IMPRESS Adaptive Pipeline - Protein Binding HPC Use Case

This documentation walks through a real-world, computationally intensive IMPRESS adaptive pipeline for protein binding analysis that runs on High-Performance Computing (HPC) systems with GPU requirements.

Use Case Overview

This example demonstrates adaptive optimization for AlphaFold protein structure analysis where: - Each protein requires at least 1 GPU for processing - Pipelines adaptively spawn children based on protein quality degradation - Underperforming proteins are migrated to new pipeline instances for re-optimization - Runs on HPC infrastructure (Purdue Anvil GPU cluster)

Adaptive Components Breakdown

1. Adaptive Criteria Function

async def adaptive_criteria(current_score: float, previous_score: float) -> bool:
    """
    Determine if protein quality has degraded requiring pipeline migration.
    """
    return current_score > previous_score

Adaptive Logic: - Simple but effective: Higher scores indicate degraded protein quality - Comparison-based: Evaluates current vs previous protein structure scores - Migration trigger: Returns True when quality degrades, triggering protein migration

2. Core Adaptive Decision Function

The main adaptive intelligence is implemented in adaptive_decision():

async def adaptive_decision(pipeline: ProteinBindingPipeline) -> Optional[Dict[str, Any]]:
    MAX_SUB_PIPELINES: int = 3
    sub_iter_seqs: Dict[str, str] = {}

    # Read current scores from CSV output
    file_name = f'af_stats_{pipeline.name}_pass_{pipeline.passes}.csv'
    with open(file_name) as fd:
        for line in fd.readlines()[1:]:
            # Parse protein scores from AlphaFold output
            name, *_, score_str = line.split(',')
            protein = name.split('.')[0]
            pipeline.current_scores[protein] = float(score_str)

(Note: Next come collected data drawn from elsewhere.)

(** A feed whose socket closed does not go live again.  [onclose] sets
    "resynchronizing", which opening the new socket and receiving events leave as
    it is, and only the repair of a gap clears it: as long as no gap is reported
    the status never returns to "live", however often the feed reconnects, loads
    a snapshot and delivers events in order. *)
Theorem reconnected_feed_never_live f s inputs :
  wired f -> s ∈ sockets f -> then_live_if_ok ∉ loads f ->
  let g := feed_step f (in_close s) in
  Forall answered inputs -> gapCount (feed_run inputs g) = gapCount g -> status (feed_run inputs g) ≠ ss_live.
Proof.
  intros Hw Hin Hr. cbv zeta.
  assert (stranded (feed_step f (in_close s))) as Hg.
  { destruct (socket_wired f s Hw Hin) as (Hs & Hss & H1 & Hlt). split; [| |by apply wired_step]; cbn; rewrite decide_True by done; unfold on_close; cbn; rewrite Hs.
    - destruct (MAX_RECONNECT_ATTEMPTS <=? _); [right|by left]. split; [done|]. unfold wires in *. cbn. rewrite Hss in *. cbn in *. case_decide; [done|]. cbn. lia.
    - by case_match. }
  revert Hg. generalize (feed_step f (in_close s)). clear. intros g Hg Hall. revert g Hg.
  induction Hall as [|i inputs Hi _ IH]; intros g Hg Heq; cbn in Heq |- *.
  { destruct Hg as [[Hst|[Hst _]] _ _]; by rewrite Hst. }
  pose proof (gaps_monotone g i). pose proof (gaps_monotone_run inputs (feed_step g i)). unfold feed_run in H0.
  apply IH; [apply stranded_step; (done || lia)|unfold feed_run; lia].
Qed.

Definition sample_reconnect : list FeedInput :=
  [in_timer; in_loaded 0 (Some (payload_events (Some [sample_raw_event 1; sample_raw_event 2; sample_raw_event 3]))); in_open 1;
   in_message 1 90 (payload_event (sample_raw_event 4))].

Lemma reconnected_feed_never_live_witness :
  let f := feed_run sample_feed_inputs useMarketEvents in
  let g := feed_run sample_reconnect (feed_step f (in_close 0)) in
  status f = ss_live /\ sockets g = [1%nat] /\ status g ≠ ss_live /\ status g = ss_resynchronizing.
Proof.
  split_and!; [reflexivity|reflexivity| |reflexivity].
  apply (reconnected_feed_never_live (feed_run sample_feed_inputs useMarketEvents) 0).
  - assert (forall l f, wired f -> wired (feed_run l f)) as Hrun by (induction l; intros; [done|]; by apply IHl, wired_step).
    apply Hrun, mounted_ok.
  - by left.
  - apply not_elem_of_nil.
  - by repeat constructor.
  - vm_compute; reflexivity.
Defined.

(** A reconnection trusts the socket without a snapshot: when the request fails the
    feed connects all the same, and opening the socket makes it "live" over the
    events and the cursors of before the outage. *)
Theorem failed_reconnect_goes_live f n :
  loads f !! n = Some then_connect -> stopped f = false -> sockets f = [] ->
  let g := feed_step (feed_step f (in_loaded n None)) (in_open (nextSocket f)) in
  status g = ss_live /\ events g = events f /\ tracker g = tracker f.
Proof.
  intros Hl Hs Hss. cbn. rewrite Hl, Hs. cbn. rewrite Hs. cbn. unfold connect. cbn. rewrite Hs, Hss. cbn. case_decide as Hin.
  - unfold on_open. cbn. rewrite Hs. by unfold live_unless_resynchronizing.
  - exfalso. apply Hin. by left.
Qed.

Lemma loaded_shows f n k data :
  loads f !! n = Some k -> stopped f = false ->
  let g := feed_step f (in_loaded n (Some data)) in
  tracker g = seedFromSnapshot (tracker f) (omap hasSequenceAndDomain (marketStreamEvents data))
  /\ events g = take MAX_EVENTS (reverse (marketStreamEvents data)).
Proof. intros Hl Hs. cbn -[take]. rewrite Hl, Hs. unfold after_load, connect. destruct k; cbn -[take]; rewrite Hs; done. Qed.
Lemma snapshot_one_read values now f : be_requests f = 1%nat -> one_read (snapshot_answered values now f).
Proof.
  intros H1. unfold one_read, snapshot_answered. cbn. rewrite H1. cbn.
  destruct values as [vs|]; [|by destruct (markUnavailable_kept now (with_reads (be_snapshotPending f) 0 (be_fallback f) f)) as [-> _]].
  destruct (_ || be_stopped f); [by destruct (markUnavailable_kept now (with_reads (be_snapshotPending f) 0 (be_fallback f) f)) as [-> _]|].
  destruct (apply_values 0 vs _ _) as [[data lastRaw] ok]. set (g := with_data data lastRaw _ _).
  assert (be_requests g = 0%nat) as Hg by done. clearbody g. destruct ok; cbn; [|by destruct (markUnavailable_kept now g) as [-> _]].
  destruct (publish_reads now g) as [Hp _]. destruct (publish now g) as [h [[]|]]; cbn in *; try (destruct (markUnavailable_kept now h) as [-> _]); congruence.
Qed.

Lemma schedule_kept perf f :
  let g := schedule perf f in
  be_requests g = be_requests f /\ be_snapshotPending g = be_snapshotPending f /\ be_stopped g = be_stopped f /\ be_book g = be_book f
  /\ be_data g = be_data f.
Proof. cbv zeta. unfold schedule. by case_match. Qed.

Lemma one_read_step f i : one_read f -> one_read (book_step f i).
Proof.
  intros H. destruct i; cbn; try done.
  - destruct (be_requests f) as [|n] eqn:E; [done|]. apply snapshot_one_read. unfold one_read in H. destruct (be_snapshotPending f); congruence.
  - by case_match.
  - case_match; [done| |done]. unfold fallbackSnapshot. repeat case_match; done.
  - by case_match.
  - by case_match.
  - case_match; [|done]. case_match; [|done]. unfold one_read. match goal with |- context [schedule ?p ?g] => by destruct (schedule_kept p g) as (-> & -> & _) end.
  - case_match; [done|]. case_match; [|done]. unfold one_read.
    match goal with |- context [publish ?n ?g] => by destruct (publish_reads n g) as (-> & -> & _) end.
  - case_match; [done|]. unfold one_read. match goal with |- context [schedule ?p ?g] => by destruct (schedule_kept p g) as (-> & -> & _) end.
  - repeat (case_match; [done|]). unfold snapshot. destruct (be_snapshotPending f) eqn:E; [done|]. unfold one_read in *. cbn. by rewrite H, E.
Qed.

(** ** Where the book on the screen comes from *)

(** A step shows the book it had (perhaps marked), the bundle as it now stands, or the
    answer of the market API before any direct read. *)
Definition from_bundle (f g : BookEffect) (now : Z) : Prop :=
  exists v, decoded_bundle (be_data g) now = Some v /\ be_book g = shown_book v now (be_domain f)
  /\ (quoted v = false -> REQUOTE_GAP_MS <= now - be_lastQuotedAt f).

Definition from_fallback (f g : BookEffect) (a : AggregateBookResponse) (now : Z) : Prop :=
  be_lastGood f <= 0 /\ exists v, bookFromAggregate a (bool_decide (be_domain f = ER)) (now / 1000) = Some v /\ be_book g = shown_book v now (be_domain f).

Definition kept (f g : BookEffect) : Prop :=
  vb_view (be_book g) = vb_view (be_book f) /\ vb_updatedAt (be_book g) = vb_updatedAt (be_book f).

Lemma publish_shows now f :
  let g := fst (publish now f) in (kept f g \/ from_bundle f g now) /\ (be_stopped f = false -> snd (publish now f) = Some true -> be_lastGood g = now).
Proof.
  cbv zeta. unfold publish. cbn. destruct (be_stopped f) eqn:Es; [split; [by left|done]|].
  destruct (apply_pending _ _ _) as [[d r] []]; cbn; [|split; [by left|done]].
  destruct (decoded_bundle d now) as [v|] eqn:Ev; cbn; [|split; [by left|done]].
  destruct (negb (quoted v) && (now - be_lastQuotedAt f <? REQUOTE_GAP_MS)) eqn:Eh; cbn; [split; [by left|done]|].
  split; [right|by destruct (quoted v)]. exists v.
  destruct (quoted v) eqn:Eq; cbn in *; split_and!; try done. intros _. zbool. lia.
Qed.
Lemma publish_failed now f : snd (publish now f) ≠ Some true -> be_book (fst (publish now f)) = be_book f.
Proof.
  unfold publish. cbn. destruct (be_stopped f); [done|]. destruct (apply_pending _ _ _) as [[d r] []]; [|done]. cbn.
  destruct (decoded_bundle d now) as [v|]; [|done]. destruct (negb (quoted v) && _); [done|]. cbn. intros H. by destruct H.
Qed.

Lemma snapshot_shows values now f : let g := snapshot_answered values now f in kept f g \/ from_bundle f g now.
Proof.
  cbv zeta. unfold snapshot_answered. set (h := with_reads (be_snapshotPending f) (pred (be_requests f)) (be_fallback f) f).
  assert (forall k, be_book k = be_book h -> kept f (with_reads false (be_requests (markUnavailable now k)) (be_fallback (markUnavailable now k)) (markUnavailable now k))) as Hm.
  { intros k Hk. destruct (markUnavailable_kept now k) as (_ & _ & _ & _ & V & U & _). unfold kept. cbn. by rewrite V, U, Hk. }
  destruct values as [vs|]; [|left; by apply Hm]. destruct (_ || be_stopped h); [left; by apply Hm|].
  destruct (apply_values 0 vs _ _) as [[data lastRaw] ok]. destruct ok; [|left; by apply Hm]. cbn [negb].
  set (k := with_data data lastRaw (be_pending h) h). assert (be_book k = be_book h /\ be_domain k = be_domain f /\ be_lastQuotedAt k = be_lastQuotedAt f) as (K1 & K2 & K3) by done.
  destruct (publish_shows now k) as [Hp _]. pose proof (publish_failed now k) as Hfail. clearbody k.
  destruct (publish now k) as [l [[]|]]; cbn in Hp, Hfail; [|left; apply Hm; rewrite Hfail by done; done|left; apply Hm; rewrite Hfail by done; done].
  destruct Hp as [[V U]|(v & Hv & Hb & Hq)]; [left; unfold kept; cbn; by rewrite V, U, K1|right].
  exists v. cbn. by rewrite <- K2, <- K3.
Qed.

Lemma book_step_shows f i :
  let g := book_step f i in
  kept f g \/ (exists now, from_bundle f g now) \/ (exists a now, i = bi_fallback (Some a) now /\ from_fallback f g a now).
Proof.
  cbv zeta. destruct i; cbn; try (by left).
  - case_match; [by left|]. destruct (snapshot_shows values now f); [by left|right; left; by exists now].
  - case_match; by left.
  - case_match; [by left| |by left]. unfold fallbackSnapshot. destruct answer as [a|]; [|by left]. cbn.
    destruct (be_stopped f || (0 <? be_lastGood f)) eqn:E; [by left|]. destruct (bookFromAggregate a _ _) as [v|] eqn:Ev; [|by left].
    right; right. exists a, now. split; [done|]. split; [apply orb_false_iff in E as [_ E]; zbool; lia|]. by exists v.
  - case_match; by left.
  - case_match; by left.
  - case_match; [|by left]. case_match; [|by left]. left. unfold kept.
    match goal with |- context [schedule ?p ?g] => by destruct (schedule_kept p g) as (_ & _ & _ & -> & _) end.
  - case_match; [by left|]. case_match; [|by left]. match goal with |- context [publish ?n ?g] => destruct (publish_shows n g) as [[H'|H'] _] end;
      [by left|right; left]. by exists now.
  - case_match; [by left|]. left. unfold kept. match goal with |- context [schedule ?p ?g] => by destruct (schedule_kept p g) as (_ & _ & _ & -> & _) end.
  - repeat (case_match; [by left|]). unfold snapshot. case_match; by left.
Qed.
(* ===== verification/BrowserFeeds.v ===== *)
(** * The browser's polling hooks

    The hooks that read one market or one wallet and poll it: the execution status
    (features/magicblock/use-execution-status.ts), the oracle clock
    (features/oracle/use-market-clock.ts), open orders
    (features/orders/use-open-orders.ts), wallet balances, the seats of a wallet and
    the account total (features/portfolio/), the recent fills
    (features/activity/use-recent-fills.ts), the candles
    (features/trading/use-candles.ts), and the seat a trader uses
    (lib/v3-seat.ts, features/trading/rollup-seat.ts).

    Most share one shape: an effect keyed by what it reads, an answer that is
    applied unless the effect has ended.  [Polling] is that shape, its steps a
    relation, so that one lemma carries an invariant through every interleaving of
    key changes, ticks and late answers. *)

From stdpp Require Import sorting.
From S2P Require Import Prelude Json Bytes ExecutionStatus V3Market ClientInstructions ClientAccounts PrivateSessions.
From S2P Require Import BrowserState BrowserBook.


(** ** The shape of a polling effect *)

(** What an effect does to the hook's state when it starts, and with an answer. *)
Class Polling (K St A : Type) := { poll_mount : K -> St -> St; poll_answer : K -> Z -> A -> St -> St }.

Record Polled (K St : Type) := mkPolled {
  pl_key : option K; pl_epoch : nat; pl_state : St;
  (** answers awaited, with the effect run and the key they were asked for *)
  pl_requests : list (nat * K) }.
Arguments mkPolled {K St}. Arguments pl_key {K St}. Arguments pl_epoch {K St}. Arguments pl_state {K St}. Arguments pl_requests {K St}.

Section Polled.
Context {K St A : Type} `{!Polling K St A} (genuine : K -> A -> Prop).

Definition effect_starts (k : K) (p : Polled K St) : Polled K St :=
  mkPolled (Some k) (S (pl_epoch p)) (poll_mount k (pl_state p)) (pl_requests p ++ [(S (pl_epoch p), k)]).
Definition effect_ends (p : Polled K St) : Polled K St := mkPolled None (S (pl_epoch p)) (pl_state p) (pl_requests p).
Definition ticked (k : K) (p : Polled K St) : Polled K St :=
  mkPolled (pl_key p) (pl_epoch p) (pl_state p) (pl_requests p ++ [(pl_epoch p, k)]).
Definition answered_by (n e : nat) (k : K) (now : Z) (a : A) (p : Polled K St) : Polled K St :=
  mkPolled (pl_key p) (pl_epoch p) (if (e =? pl_epoch p)%nat then poll_answer k now a (pl_state p) else pl_state p)
    (take n (pl_requests p) ++ drop (S n) (pl_requests p)).

Inductive poll_step : Polled K St -> Polled K St -> Prop :=
  | ps_start p k : poll_step p (effect_starts k p)
  | ps_end p : poll_step p (effect_ends p)
  | ps_tick p k : pl_key p = Some k -> poll_step p (ticked k p)
  | ps_answer p n e k now a : pl_requests p !! n = Some (e, k) -> genuine k a -> poll_step p (answered_by n e k now a p).

(** A request of the present run was made for the present key. *)
Definition requests_ok (p : Polled K St) : Prop :=
  Forall (fun r => (fst r <= pl_epoch p)%nat /\ (fst r = pl_epoch p -> pl_key p = Some (snd r))) (pl_requests p).

Lemma requests_ok_step p q : poll_step p q -> requests_ok p -> requests_ok q.
Proof.
  intros Hs Hp. unfold requests_ok in *. destruct Hs as [p k|p|p k Hk|p n e k now a Hn Hg]; cbn.
  - apply Forall_app. split; [|by repeat constructor]. eapply Forall_impl; [|exact Hp]. cbn. intros r [? ?]. split; lia.
  - eapply Forall_impl; [|exact Hp]. cbn. intros r [? ?]. split; lia.
  - apply Forall_app. split; [done|]. by repeat constructor.
  - rewrite <- (take_drop_middle _ _ _ Hn) in Hp. apply Forall_app in Hp as [H1 H2]. apply Forall_app. split; [done|]. by inversion H2.
Qed.

(** An invariant of the state, relative to the key the effect runs for. *)
Lemma polled_invariant (R : option K -> St -> Prop) p q :
  (forall o k s, R o s -> R (Some k) (poll_mount k s)) -> (forall o s, R o s -> R None s) ->
  (forall k now a s, genuine k a -> R (Some k) s -> R (Some k) (poll_answer k now a s)) ->
  rtc poll_step p q -> requests_ok p -> R (pl_key p) (pl_state p) -> requests_ok q /\ R (pl_key q) (pl_state q).
Proof.
  intros Hm Hn Ha. induction 1 as [|p q r Hs _ IH]; intros Hok HR; [done|].
  apply IH; [by eapply requests_ok_step|]. destruct Hs as [p k|p|p k Hk|p n e k now a Hl Hg]; cbn; [by eapply Hm|by eapply Hn|done|].
  case_match eqn:E; [|done]. apply Nat.eqb_eq in E. subst e.
  assert (pl_key p = Some k) as Hk.
  { unfold requests_ok in Hok. rewrite list.Forall_forall in Hok. destruct (Hok _ (list_elem_of_lookup_2 _ _ _ Hl)) as [_ H]. by apply H. }
  rewrite Hk in *. by apply Ha.
Qed.
End Polled.

(** ** use-execution-status.ts *)

Definition HOLD_LAST_GOOD_MS : Z := 30000.

(** The display and the time of the last good answer; a new market starts from
    nothing. *)
Definition useExecutionStatus : Polling string (option ExecutionDisplayState * Z) (option ExecutionStatusResponse) := {|
  poll_mount _ _ := (None, 0);
  poll_answer _ now response s :=
    match response with
    | Some r => (Some (deriveExecutionDisplay r), now)
    | None => if HOLD_LAST_GOOD_MS <? now - s.2 then (None, s.2) else s
    end |}.
#[export] Existing Instance useExecutionStatus.

(** ** use-market-clock.ts *)

(** The oracle's price is kept with its exponent; the source multiplies them. *)
Record ClockOracle := mkClockOracle { co_price : Z; co_confidence : Z; co_exponent : Z; co_tradingOpen : bool; co_sequence : Z }.
Record MarketClock := mkMarketClock { mc_oracleValid : bool; mc_lastVerifiedOracleTimestamp : Z; mc_oracle : option ClockOracle }.

(** What a read found: the V2 header's two fields, or the bytes of the snapshot. *)
Inductive ClockAnswer := clock_header (oracleValid : bool) (timestamp : Z) | clock_snapshot (bytes : list Z) | clock_failed.

Definition read_clock (marketAddress : string) (a : ClockAnswer) : option MarketClock :=
  match a with
  | clock_failed => None
  | clock_header valid t => Some (mkMarketClock valid t None)
  | clock_snapshot bytes =>
      match Abi.decodeOracleSnapshotV3 bytes with
      | Throw _ => None
      | Ok s =>
          if bool_decide (base58Encode (Abi.sv_core s) = marketAddress)
          then Some (mkMarketClock (Abi.sv_authenticated s) (Abi.sv_publishTimestamp s)
                 (Some (mkClockOracle (Abi.sv_price s) (Abi.sv_confidence s) (Abi.sv_exponent s) (Abi.sv_tradingStatus s =? 0) (Abi.sv_sequence s))))
          else None
      end
  end.

Definition useMarketClock : Polling string (option MarketClock) ClockAnswer := {|
  poll_mount _ clock := clock;
  poll_answer marketAddress _ a _ := read_clock marketAddress a |}.
#[export] Existing Instance useMarketClock.

(** ** use-open-orders.ts *)

(** What is shown, and the effect's own [current].  The key is the adapter's market
    and the seat; an answer is a result or an error. *)
Definition useOpenOrders : Polling (string * Z) (OpenOrdersViewState * OpenOrdersViewState) (OpenOrdersFetchResult + option string) := {|
  poll_mount _ s := (s.1, ov_loading);
  poll_answer _ _ a s :=
    let current := match a with inl r => classifyOpenOrdersResult s.2 (Some r) None | inr e => classifyOpenOrdersResult s.2 None e end in
    (current, current) |}.
#[export] Existing Instance useOpenOrders.

(** ** use-wallet-balances.ts *)

Record WalletBalances := mkBalances { solLamports : option Z; collateralTokenBalance : option Z }.

(** An answer is the pair of reads, each [None] when it failed. *)
Definition useWalletBalances : Polling string WalletBalances (option Z * option Z) := {|
  poll_mount _ b := b;
  poll_answer _ _ a _ := mkBalances a.1 a.2 |}.
#[export] Existing Instance useWalletBalances.

(** ** use-account-summary.ts *)

Record AccountSeat := mkAccountSeat {
  as_index : Z; as_available : Z; as_reserved : Z; as_position : Z; as_realizedPnl : Z; as_openOrderCount : Z }.

(** A market's symbol with the wallet's seat there, if it has one. *)
Definition MarketSeats : Type := list (string * option AccountSeat).

Record SeatsState := mkSeatsState { sts_snapshot : option (string * bool * MarketSeats); sts_failure : option (string * bool) }.

Definition account_seat (p : SeatPosition) : AccountSeat :=
  mkAccountSeat (sp_shard p * 32 + sp_slot p) (sp_availableCollateral p) (sp_reservedMargin p) (sp_basePosition p) (sp_realizedPnl p) (sp_openOrderCount p).

(** One market's entry: [accounts] are its four seat shards as they were read. *)
Definition market_seat (wallet symbol : string) (positions : list SeatPosition) : string * option AccountSeat :=
  (symbol, account_seat <$> (snd <$> list_find (fun p => sp_trader p = wallet) positions)).

(** An answer is the seats of each market, [None] when the read failed or was short. *)
Definition useSeats : Polling (string * bool) SeatsState (option (list (string * list SeatPosition))) := {|
  poll_mount _ s := s;
  poll_answer k _ a s :=
    match a with
    | None => mkSeatsState (sts_snapshot s) (Some k)
    | Some markets => mkSeatsState (Some (k, (fun m => market_seat k.1 m.1 m.2) <$> markets)) None
    end |}.
#[export] Existing Instance useSeats.

Definition seats_shown (wallet : option string) (delegated enabled : bool) (s : SeatsState) : option MarketSeats * bool :=
  match wallet with
  | Some w =>
      if enabled
      then (match sts_snapshot s with
            | Some (k, seats) => if decide (k = (w, delegated)) then Some seats else None
            | None => None
            end, bool_decide (sts_failure s = Some (w, delegated)))
      else (None, false)
  | None => (None, false)
  end.

Definition seat_total (seats : MarketSeats) : Z :=
  foldl (fun sum m => match m.2 with Some s => sum + (as_available s + as_reserved s) | None => sum end) 0 seats.

(** [trading] is whether there is a trading key, whose balances are the second pair. *)
Definition totalUsdc (wallet : WalletBalances) (trading : bool) (tradingBalances : WalletBalances) (seats : option MarketSeats) : option Z :=
  match solLamports wallet, seats with
  | Some _, Some seats =>
      if trading && bool_decide (solLamports tradingBalances = None) then None
      else Some (default 0 (collateralTokenBalance wallet) + (if trading then default 0 (collateralTokenBalance tradingBalances) else 0) + seat_total seats)
  | _, _ => None
  end.

(** ** v3-seat.ts and rollup-seat.ts *)

Definition V3_SEAT_COUNT : nat := 128.

Definition seat_index (p : SeatPosition) : Z := sp_shard p * 32 + sp_slot p.

(** The loop over the indices: the first that no position has. *)
Definition first_free (positions : list SeatPosition) : option Z :=
  snd <$> list_find (fun i => i ∉ (seat_index <$> positions)) (Z.of_nat <$> seq 0 V3_SEAT_COUNT).
Arguments first_free : simpl never.

Definition resolveV3Seat (positions : list SeatPosition) (wallet : string) : option (Z * bool) :=
  match snd <$> list_find (fun p => sp_trader p = wallet) positions with
  | Some own => Some (seat_index own, true)
  | None => (fun i => (i, false)) <$> first_free positions
  end.

Definition seatFromPositions (positions : list SeatPosition) (wallet : string) : option (Z * TraderSeatView) :=
  own ← snd <$> list_find (fun p => sp_trader p = wallet) positions;
  let index := seat_index own in
  Some (index, mkSeatDisplay
    {| tp_seatIndex := index; tp_owner := sp_trader own; tp_availableCollateral := sp_availableCollateral own; tp_reservedMargin := sp_reservedMargin own;
       tp_basePosition := sp_basePosition own; tp_quoteEntryValue := sp_quoteEntryValue own; tp_realizedPnl := sp_realizedPnl own;
       tp_lastFundingAccumulator := 0; tp_openBidExposure := 0; tp_openAskExposure := 0; tp_openOrderCount := sp_openOrderCount own;
       tp_liquidationState := sp_liquidationState own; tp_sequence := 0 |} (liquidationLabel (sp_liquidationState own))).

Definition firstFreeSeat (positions : list SeatPosition) : Z := default 0 (first_free positions).

(** The terminal's seat while the market is in the rollup. *)
Definition rollup_seat_index (positions : list SeatPosition) (trader : string) : Z :=
  match seatFromPositions positions trader with Some (i, _) => i | None => firstFreeSeat positions end.

(** ** v3-order.ts *)

(** [nextClientOrderId]: the id and the module's new [lastClientOrderId]. *)
Definition nextClientOrderId (nowMs lastClientOrderId : Z) : Z :=
  let now := nowMs * 1000 in if lastClientOrderId <? now then now else lastClientOrderId + 1.

(** ** use-candles.ts *)

(** Prices are compared, never computed with; any integer scale serves. *)
Record Candle := mkCandle { cd_t : Z; cd_o : Z; cd_h : Z; cd_l : Z; cd_c : Z }.

Record Resolution := mkResolution { rs_code : string; rs_seconds : Z; rs_lookback : Z }.
Definition RESOLUTIONS : list Resolution :=
  [mkResolution "1" 60 10800; mkResolution "5" 300 43200; mkResolution "15" 900 129600; mkResolution "60" 3600 604800;
   mkResolution "240" 14400 2592000; mkResolution "D" 86400 15552000].

(** What the hook holds, and the number of the last request. *)
Record Candles := mkCandles { cs_series : option (string * list Candle * option string); cs_request : nat }.

Inductive CandleAnswer := ca_no_data | ca_error (message : string) | ca_ok (candles : list Candle).

Definition load_started (s : Candles) : Candles := mkCandles (cs_series s) (S (cs_request s)).

Definition held_candles (code : string) (s : Candles) : list Candle :=
  match cs_series s with Some (c, candles, _) => if decide (c = code) then candles else [] | None => [] end.

(** The end of [load] for request [id] of a resolution. *)
Definition load (id : nat) (code : string) (answer : CandleAnswer) (s : Candles) : Candles :=
  if (id =? cs_request s)%nat
  then match answer with
    | ca_no_data => mkCandles (Some (code, held_candles code s, None)) (cs_request s)
    | ca_error e => mkCandles (Some (code, held_candles code s, Some e)) (cs_request s)
    | ca_ok candles => mkCandles (Some (code, candles, None)) (cs_request s)
    end
  else s.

Score Processing: - File-based communication: Reads AlphaFold statistics from CSV files - Dynamic score tracking: Updates current protein quality scores - Real-time evaluation: Processes actual computational results

3. Adaptive Migration Logic

    # First pass — establish baseline
    if not pipeline.previous_scores:
        pipeline.logger.pipeline_log('Saving current scores as previous and returning')
        pipeline.previous_scores = copy.deepcopy(pipeline.current_scores)
        return

    # Identify proteins that deteriorated
    sub_iter_seqs = {}
    for protein, curr_score in pipeline.current_scores.items():
        if protein not in pipeline.iter_seqs:
            continue

        decision = await adaptive_criteria(curr_score, pipeline.previous_scores[protein])

        if decision:
            sub_iter_seqs[protein] = pipeline.iter_seqs.pop(protein)  # Remove from current pipeline

Migration Decision Process:

1. Baseline establishment: First pass saves scores as reference
2. Protein evaluation: Each protein is individually assessed
3. Selective migration: Only degraded proteins are moved to child pipelines
4. Pipeline cleanup: Migrated proteins are removed from parent pipeline

4. Child Pipeline Creation and Resource Management

    # Spawn new pipeline for underperforming proteins
    if sub_iter_seqs and pipeline.sub_order < MAX_SUB_PIPELINES:
        new_name: str = f"{pipeline.name}_sub{pipeline.sub_order + 1}"

        pipeline.set_up_new_pipeline_dirs(new_name)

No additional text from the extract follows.